_Task objective_:
Copy exactly the lines of the records below, and only those lines, beginning with the line that contains "destruct (decide (error u <> 0))." and ending with the line that contains "rewrite (decide_True (P := ret <>".

Stored data entries
==============================

Lemma fio_io_end_spec id ret td u f :
  ious td !! id = Some u -> files td !! file u = Some f ->
  i32_ok ret -> ret <= xfer_buflen u -> 0 <= xfer_buflen u < 2 ^ 31 ->
  exists td', fio_io_end id ret td = Some (FIO_Q_COMPLETED, td') /\
    ious td' = <[id := completed u ret (errno td)]> (ious td) /\
    files td' = <[file u := moved u f ret]> (files td) /\
    kern td' = kern td /\ sd td' = sd td /\
    td_error td' = if decide (ret = xfer_buflen u \/ ret < 0)
                   then first_error (td_error td) (error (completed u ret (errno td)))
                   else td_error td.
Proof.
  intros Hu Hf Hr Hle Hb. unfold fio_io_end. rewrite Hu. cbn [mbind option_bind]. rewrite Hf.
  rewrite (i32_small (xfer_buflen u)) by (unfold i32_ok; lia).
  set (td1 := if _ && _ then _ else td).
  assert (E1 : ious td1 = ious td /\ files td1 = <[file u := moved u f ret]> (files td) /\
    errno td1 = errno td /\ td_error td1 = td_error td /\ kern td1 = kern td /\ sd td1 = sd td).
  { unfold td1, moved. destruct (bool_decide (0 <= ret)) eqn:E0; simpl.
    - apply bool_decide_eq_true in E0. destruct (ddir_rw (ddir u)) eqn:Ed; simpl.
      + by rewrite decide_True.
      + rewrite decide_False by tauto. by rewrite insert_id.
    - apply bool_decide_eq_false in E0. rewrite decide_False by tauto. by rewrite insert_id. }
  clearbody td1. destruct E1 as (Ei & Efi & Ee & Et & Ek & Es).
  unfold completed. destruct (decide (ret = xfer_buflen u)) as [Heq|Hne].
  - rewrite (bool_decide_false (ret <> xfer_buflen u)) by tauto. cbn [andb].
    rewrite (decide_False (P := ret <> xfer_buflen u)) by tauto.
    rewrite (decide_True (P := ret = xfer_buflen u \/ ret < 0)) by tauto.
    eexists. split; [done|]. unfold first_error.
    destruct (decide (error u <> 0)).
    + rewrite td_verror_ious, td_verror_files, td_verror_kern, td_verror_sd, td_verror_error.
      cbn [set_iou ious files kern sd td_error]. unfold first_error.
      rewrite Ei, Efi, Ek, Es, Et. done.
    + cbn [set_iou ious files kern sd td_error]. rewrite Ei, Efi, Ek, Es, Et.
      split_and!; try done. case_decide; lia.
  - rewrite (bool_decide_true (ret <> xfer_buflen u)) by done. cbn [andb].
    rewrite (decide_True (P := ret <> xfer_buflen u)) by done.
    destruct (decide (0 <= ret)) as [H0|H0].
    + rewrite bool_decide_true by done.
      rewrite (decide_False (P := ret = xfer_buflen u \/ ret < 0)) by lia.
      eexists. split; [done|]. cbn [set_iou ious files kern sd td_error].
      rewrite Ei, wrapu_small by lia. done.
    + rewrite bool_decide_false by done.
      rewrite (decide_True (P := ret = xfer_buflen u \/ ret < 0)) by lia.
      eexists. split; [done|]. rewrite Ee. cbn [set_result error]. unfold first_error.
      destruct (decide (errno td <> 0)).
      * rewrite td_verror_ious, td_verror_files, td_verror_kern, td_verror_sd, td_verror_error.
        cbn [set_iou ious files kern sd td_error]. unfold first_error.
        rewrite Ei, Efi, Ek, Es, Et. done.
      * cbn [set_iou ious files kern sd td_error]. rewrite Ei, Efi, Ek, Es, Et.
        split_and!; try done. case_decide; lia.
Qed.

Lemma set_kern_frame r td ret td' :
  set_kern r td = (ret, td') ->
  ret = r.1.1 /\ o td' = o td /\ ious td' = ious td /\ files td' = files td /\ sd td' = sd td /\
  td_error td' = td_error td /\ kern td' = r.2 /\
  errno td' = if decide (r.1.1 = -1) then r.1.2 else errno td.
Proof. destruct r as [[r e] k]. cbn. intros [= <- <-]. done. Qed.

(** ** Batches of the vsync engine *)

(** The io_us [ids] are queued: they are the first entries of the arrays, have
    one file and direction, and follow each other on disk. *)
Record batch td (ids : list nat) : Prop := {
  b_queued : queued (sd td) = length ids;
  b_ids : take (length ids) (io_us (sd td)) = ids;
  b_io_us : length (io_us (sd td)) = iodepth (o td);
  b_iovecs : length (iovecs (sd td)) = iodepth (o td);
  b_iov : forall i id, ids !! i = Some id -> exists u,
    ious td !! id = Some u /\ iovecs (sd td) !! i = Some (xfer_buf u, xfer_buflen u) /\
    last_file (sd td) = Some (file u) /\ last_ddir (sd td) = ddir u /\
    ddir_sync (ddir u) = false;
  b_chain : forall i id id' u u',
    ids !! i = Some id -> ids !! S i = Some id' -> ious td !! id = Some u ->
    ious td !! id' = Some u' -> offset u' = u64 (offset u + xfer_buflen u);
  b_last : forall id u, last ids = Some id -> ious td !! id = Some u ->
    last_offset (sd td) = u64 (offset u + xfer_buflen u)
}.

Lemma batch_len td ids : batch td ids -> (length ids <= iodepth (o td))%nat.
Proof.
  intros Hb. rewrite <- (b_io_us _ _ Hb), <- (b_ids _ _ Hb) at 1. rewrite length_take. lia.
Qed.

==============================

_Finished task_:
    destruct (decide (error u <> 0)).
    + rewrite td_verror_ious, td_verror_files, td_verror_kern, td_verror_sd, td_verror_error.
      cbn [set_iou ious files kern sd td_error]. unfold first_error.
      rewrite Ei, Efi, Ek, Es, Et. done.
    + cbn [set_iou ious files kern sd td_error]. rewrite Ei, Efi, Ek, Es, Et.
      split_and!; try done. case_decide; lia.
  - rewrite (bool_decide_true (ret <> xfer_buflen u)) by done. cbn [andb].
    rewrite (decide_True (P := ret <> xfer_buflen u)) by done.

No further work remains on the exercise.